The silence that symbolizes Papa’s control over Kambili and Jaja still hangs over them, but it begins to wane in Aunty Ifeoma’s home. When the Kambili first arrives, Amaka points out that she speaks in whispers. This is very different from the way people speak in Ifeoma’s home. Kambili notices that at Ifeoma’s dinner table, everyone speaks and speaks and speaks. In contrast, Kambili and her family only speak carefully and with purpose at the dinner table. When Father Amadi comes to visit, he tries to speak with Kambili. But she is not able to form words properly, a product of the nervous silence that grips her parents’ home. Amaka’s friends also try to speak with Kambili, but once again she is too nervous to speak. Later, Jaja tells Kambili that he told Aunty Ifeoma about how Papa deformed his finger as a punishment when he was younger, and Kambili can’t believe that Jaja has broken their family code of silence. While Kambili struggles to find her voice, Jaja’s begins to expand. His steps forward serve as a model Kambili wishes to emulate but still struggles under the conditioning of her father’s oppression.

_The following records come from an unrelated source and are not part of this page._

(* ===== verification/SseSpec.v ===== *)
(** * What an event stream promises

    [EventSource] is what a stream relies on its store for: batches of a log in
    order, with everything inside the lookback window. Against it, a stream
    delivers the log: every message once, none missing while it is open, however
    polls, writes, drains and closes fall. [chat_source] is the chat store's
    side. *)
From stdpp Require Import gmap.
From S2P Require Import Prelude JsString Regex JsNumber Spec Db Chat Auth Sse.
#[local] Open Scope string_scope.
#[local] Open Scope list_scope.
#[local] Open Scope Z_scope.

(** ** The interface between the store and its streams *)

(** Reads after the cursors of [known] are the log from [lookback] milliseconds
    before the cursor on, give or take [slack] microseconds. *)
Class EventSource {Snap : Type} (read : Snap -> option Cursor -> option EventBatch) (log : Snap -> list Message)
    (known : Cursor -> Prop) (lookback slack : Z) : Prop := {
  es_slack : 0 <= slack < lookback * 1000;
  es_rows d after b m : read d after = Some b -> m ∈ eb_messages b -> m ∈ log d;
  es_sorted d after b : read d after = Some b -> StronglySorted (le_of message_gt) (eb_messages b);
  es_all d b m : read d None = Some b -> m ∈ log d -> m ∈ eb_messages b;
  es_window d c b m :
    known c -> read d (Some c) = Some b -> m ∈ log d -> c_micros c - lookback * 1000 + slack < m_createdAt m ->
    m ∈ eb_messages b;
  es_old d c b m :
    known c -> read d (Some c) = Some b -> m ∈ eb_messages b -> c_micros c - lookback * 2000 <= m_createdAt m
}.

(** ** The chat store serves a build's transcript *)
Section Chat.
Context (sha256 : string -> string) (secs_to_micros : num -> Z).

Lemma owned_build_ok d id owner b : owned_build d id owner = Some b -> b ∈ t_builds d /\ b_id b = id /\ ownedBy owner b = true.
Proof. intros [Hb [E H]%andb_true_iff]%find_Some_elem. split; [done|]. split; [by apply String.eqb_eq|done]. Qed.

Lemma transcript_sorted d id : StronglySorted (le_of message_gt) (transcript_of d id).
Proof. eapply (js_sort_sorted _ (fun _ => True)); [apply message_order|]. by apply Forall_forall. Qed.

Lemma StronglySorted_listfilter {A} (R : A -> A -> Prop) (f : A -> bool) l :
  StronglySorted R l -> StronglySorted R (List.filter f l).
Proof.
  induction 1 as [|x l Hs IH Hx]; simpl; [constructor|]. destruct (f x); [|done]. constructor; [done|].
  rewrite Forall_forall in Hx |- *. intros y [Hy _]%elem_of_listfilter. by apply Hx.
Qed.

(** What the database makes of a cursor is [lookback] before it, give or take. *)
Definition window_near (lookback slack : Z) (c : Cursor) : Prop :=
  Z.abs (secs_to_micros (ndiv (of_Z (c_micros c - lookback * 1000)) (of_Z 1000000)) - (c_micros c - lookback * 1000)) <= slack.

(** What a snapshot shows of the build to the holder of the credentials. *)
Definition shown (buildId : string) (creds : StreamCredentials) (d : Snapshot) : list Message :=
  listMessages (t_chat (sn_db d)) buildId (owner_of sha256 creds d).

Lemma shown_sorted buildId creds d : StronglySorted (le_of message_gt) (shown buildId creds d).
Proof. unfold shown, listMessages. destruct (owned_build _ _ _); [apply transcript_sorted|constructor]. Qed.

Lemma shown_owned buildId creds d m : m ∈ shown buildId creds d ->
  m ∈ transcript_of (t_chat (sn_db d)) buildId /\
  exists b, b ∈ t_builds (t_chat (sn_db d)) /\ b_id b = buildId /\ ownedBy (owner_of sha256 creds d) b = true.
Proof.
  unfold shown, listMessages. destruct (owned_build _ _ _) as [b|] eqn:E; [|by intros ?%elem_of_nil].
  intros Hm. split; [done|]. exists b. by apply owned_build_ok.
Qed.

Lemma read_batch buildId creds lookback d after b :
  readEventBatch sha256 secs_to_micros buildId creds lookback d after = Some b ->
  eb_messages b = List.filter (fun m => match after with
      | None => true
      | Some c => secs_to_micros (ndiv (of_Z (c_micros c - lookback * 1000)) (of_Z 1000000)) <? m_createdAt m
      end) (shown buildId creds d).
Proof.
  unfold readEventBatch. intros H.
  destruct (buildState _ _ (owner_of sha256 creds d)) as [x|]; repeat case_match; by simplify_eq/=.
Qed.

#[export] Instance chat_source buildId creds lookback slack :
  0 <= slack < lookback * 1000 ->
  EventSource (readEventBatch sha256 secs_to_micros buildId creds lookback) (shown buildId creds)
    (window_near lookback slack) lookback slack.
Proof.
  intros Hs. split; [done|..].
  - intros d after b m ->%read_batch Hm. by apply elem_of_listfilter in Hm as [? _].
  - intros d after b ->%read_batch. apply StronglySorted_listfilter, shown_sorted.
  - intros d b m ->%read_batch Hm. by apply elem_of_listfilter.
  - intros d c b m Hc ->%read_batch Hm Hlt. apply elem_of_listfilter. split; [done|]. unfold window_near in Hc.
    apply Z.ltb_lt. lia.
  - intros d c b m Hc ->%read_batch [_ Hlt%Z.ltb_lt]%elem_of_listfilter. unfold window_near in Hc. lia.
Qed.
End Chat.

(** ** Cursors *)
Lemma compareCursors_micros a b : 0 < compareCursors a b -> c_micros b <= c_micros a.
Proof. unfold compareCursors. destruct (Z.eqb_spec (c_micros a) (c_micros b)); simpl; [lia|]. destruct (Z.ltb_spec (c_micros a) (c_micros b)); lia. Qed.

Lemma compareCursors_le_micros a b : compareCursors a b <= 0 -> c_micros a <= c_micros b.
Proof. unfold compareCursors. destruct (Z.eqb_spec (c_micros a) (c_micros b)); simpl; [lia|]. destruct (Z.ltb_spec (c_micros a) (c_micros b)); lia. Qed.

(** The cursor is at [p] or after it. *)
Definition reached (c : option Cursor) (micros : Z) : Prop := exists x, c = Some x /\ micros <= c_micros x.

Lemma advance_reached c p : reached (advance c p) (c_micros p).
Proof.
  unfold advance. destruct c as [c|]; [|by exists p; split].
  destruct (0 <? compareCursors p c) eqn:E; [by exists p; split|].
  exists c. split; [done|]. apply Z.ltb_ge in E. by apply compareCursors_le_micros.
Qed.

Lemma advance_mono c p z : reached c z -> reached (advance c p) z.
Proof.
  intros (x & -> & Hz). simpl. destruct (0 <? compareCursors p x) eqn:E; [|by exists x].
  exists p. split; [done|]. apply Z.ltb_lt, compareCursors_micros in E. lia.
Qed.

(** Before everything the window of [c] still covers. *)
Definition left_behind (lookback : Z) (c : option Cursor) (micros : Z) : Prop :=
  exists x, c = Some x /\ micros < c_micros x - lookback * 2000.

(** ** Delivery *)
Section Delivery.
Context {Snap : Type} (read : Snap -> option Cursor -> option EventBatch) (log : Snap -> list Message)
  (known : Cursor -> Prop) (options : SseOptions) (slack : Z) (resumeFrom : option Cursor) (net : nat -> Write).
Context `{Hsrc : !EventSource read log known (lookbackMs options) slack}.

(** A message of the log past the position the connection resumed from. *)
Definition past_resume (m : Message) : Prop := resumed_past resumeFrom (cursor_of m) = false.

(** Rows do not change; their cursors read back and are ones the store knows. *)
Record stored (ds : list Snap) : Prop := {
  sd_same : forall d1 d2 m1 m2, d1 ∈ ds -> d2 ∈ ds -> m1 ∈ log d1 -> m2 ∈ log d2 -> m_id m1 = m_id m2 -> m1 = m2;
  sd_cursor : forall d m, d ∈ ds -> m ∈ log d -> cursor_ok (cursor_of m) /\ known (cursor_of m);
  sd_resume : forall r, resumeFrom = Some r -> known r
}.

(** What becomes visible after a snapshot was read is not further back than the
    window. *)
Definition timely (ds : list Snap) : Prop :=
  forall pre d post d0 m, ds = pre ++ d :: post -> d0 ∈ pre -> m ∈ log d ->
    m ∈ log d0 \/ forall m0, m0 ∈ log d0 -> m_createdAt m0 - lookbackMs options * 1000 + slack < m_createdAt m.

Definition seen (ds : list Snap) (m : Message) : Prop := exists d, d ∈ ds /\ m ∈ log d.
Definition out_ids (s : Stream) : list string := cm_id <$> messages_in (st_out s).

Record delivering (ds : list Snap) (c0 : option Cursor) (s : Stream) : Prop := {
  de_once : NoDup (out_ids s);
  de_from : forall x, x ∈ messages_in (st_out s) ->
    exists m, seen ds m /\ x = toChatMessage m /\ past_resume m /\ reached (st_cursor s) (m_createdAt m);
  de_sent : forall id z, st_sent s !! id = Some z -> exists m, seen ds m /\ m_id m = id /\ m_createdAt m = z /\ id ∈ out_ids s;
  de_kept : forall m, seen ds m -> m_id m ∈ out_ids s ->
    is_Some (st_sent s !! m_id m) \/ left_behind (lookbackMs options) c0 (m_createdAt m);
  de_cursor : st_cursor s = resumeFrom \/
    exists m, seen ds m /\ m_id m ∈ out_ids s /\ st_cursor s = Some (cursor_of m);
  de_resume : forall r, resumeFrom = Some r -> reached (st_cursor s) (c_micros r);
  de_first : (exists st, head (events_in (st_out s)) = Some (BuildUpdated st resumeFrom)) \/
    (events_in (st_out s) = [] /\ (st_lastState s = None \/ st_closed s = true))
}.

(** Everything read so far was delivered. *)
Definition complete (ds : list Snap) (s : Stream) : Prop :=
  st_closed s = false -> forall m, seen ds m -> past_resume m -> m_id m ∈ out_ids s.
Definition inv (ds : list Snap) (s : Stream) : Prop := delivering ds (st_cursor s) s /\ complete ds s.

(** *** Steps that write no event *)
Record quiet (s s' : Stream) : Prop := {
  q_cursor : st_cursor s' = st_cursor s;
  q_sent : st_sent s' = st_sent s;
  q_last : st_lastState s' = st_lastState s;
  q_messages : messages_in (st_out s') = messages_in (st_out s);
  q_events : events_in (st_out s') = events_in (st_out s);
  q_closed : st_closed s = true -> st_closed s' = true
}.

Lemma quiet_refl s : quiet s s.
Proof using. by split. Qed.
Lemma quiet_trans s1 s2 s3 : quiet s1 s2 -> quiet s2 s3 -> quiet s1 s3.
Proof using. intros [] []. split; try congruence. auto. Qed.

Lemma delivering_quiet ds c0 s s' : quiet s s' -> delivering ds c0 s -> delivering ds c0 s'.
Proof using.
  intros [Hc Hs Hl Hm He Hcl] []. unfold out_ids in *.
  split; unfold out_ids; rewrite ?Hc, ?Hs, ?Hl, ?Hm, ?He; try done. destruct de_first0 as [|[? [?|?]]]; auto.
Qed.

Lemma inv_quiet ds s s' : quiet s s' -> inv ds s -> inv ds s'.
Proof using.
  intros Hq [Hd Hc]. split; [rewrite (q_cursor _ _ Hq); by eapply delivering_quiet|]. intros Hcl m Hm Hp.
  unfold out_ids. rewrite (q_messages _ _ Hq). apply Hc; try done.
  destruct (st_closed s) eqn:E; [|done]. by rewrite (q_closed _ _ Hq E) in Hcl.
Qed.

Lemma quiet_close s : quiet s (close s).
Proof using. unfold close. destruct (st_closed s) eqn:E; by split. Qed.
Lemma quiet_phase p s : quiet s (with_phase p s).
Proof using. by split. Qed.
Lemma quiet_drain b s : quiet s (with_drainWait b s).
Proof using. by split. Qed.

Lemma send_open f s : st_closed s = false -> quiet (written f s) (send options net f s).
Proof using.
  intros Ho. unfold send. rewrite Ho. set (s' := if w_flushed _ then _ else _).
  assert (Hq : quiet (written f s) s') by (unfold s'; destruct (w_flushed _); [apply quiet_refl|apply quiet_drain]).
  destruct (_ <? _); [|done]. eapply quiet_trans; [exact Hq|apply quiet_close].
Qed.
Lemma send_closed f s : st_closed s = true -> send options net f s = s.
Proof using. intros H. unfold send. by rewrite H. Qed.

Lemma quiet_ping s : quiet s (send options net Ping s).
Proof using.
  destruct (st_closed s) eqn:E; [rewrite send_closed by done; apply quiet_refl|].
  eapply quiet_trans; [|by apply send_open]. split; simpl; try done.
  - unfold messages_in. rewrite flat_map_app. simpl. by rewrite app_nil_r.
  - unfold events_in. rewrite List.filter_app. simpl. by rewrite app_nil_r.
Qed.

(** *** One event *)
Lemma messages_snoc out f : messages_in (out ++ [f]) = messages_in out ++ messages_in [f].
Proof using. apply flat_map_app. Qed.
Lemma events_snoc out f : events_in (out ++ [f]) = events_in out ++ events_in [f].
Proof using. apply List.filter_app. Qed.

The tension between colonialism and traditional ways continues to be apparent while the children visit Aunty Ifeoma. Amaka has a painting that is reminiscent of a Christian Virgin and Child painting that Papa displays in his bedroom, but the people in Amaka’s painting have brown skin, symbolizing the intermingling of traditional religion and Christianity, and the people in Papa’s painting are white, symbolizing Papa’s allegiance to European superiority. When Ifeoma shows Kambili and Jaja the university, she points out the relics of European colonialism on campus, such as the unnecessary chimneys and fireplaces on white professors’ homes and the larger tall walls around the area where the professors lived. Later, Ifeoma tells Chima the story of Jaja of Opobo, the stubborn king who refused to let the British colonialists control trade in Opobo, and in turn was punished by being exiled to the West Indies. When Chima wonders if maybe the king should not have defied the colonialists, Ifeoma counters that defiance is not a bad thing when it is used right. The story shows that colonial European ways are often unjust and worthy of challenging.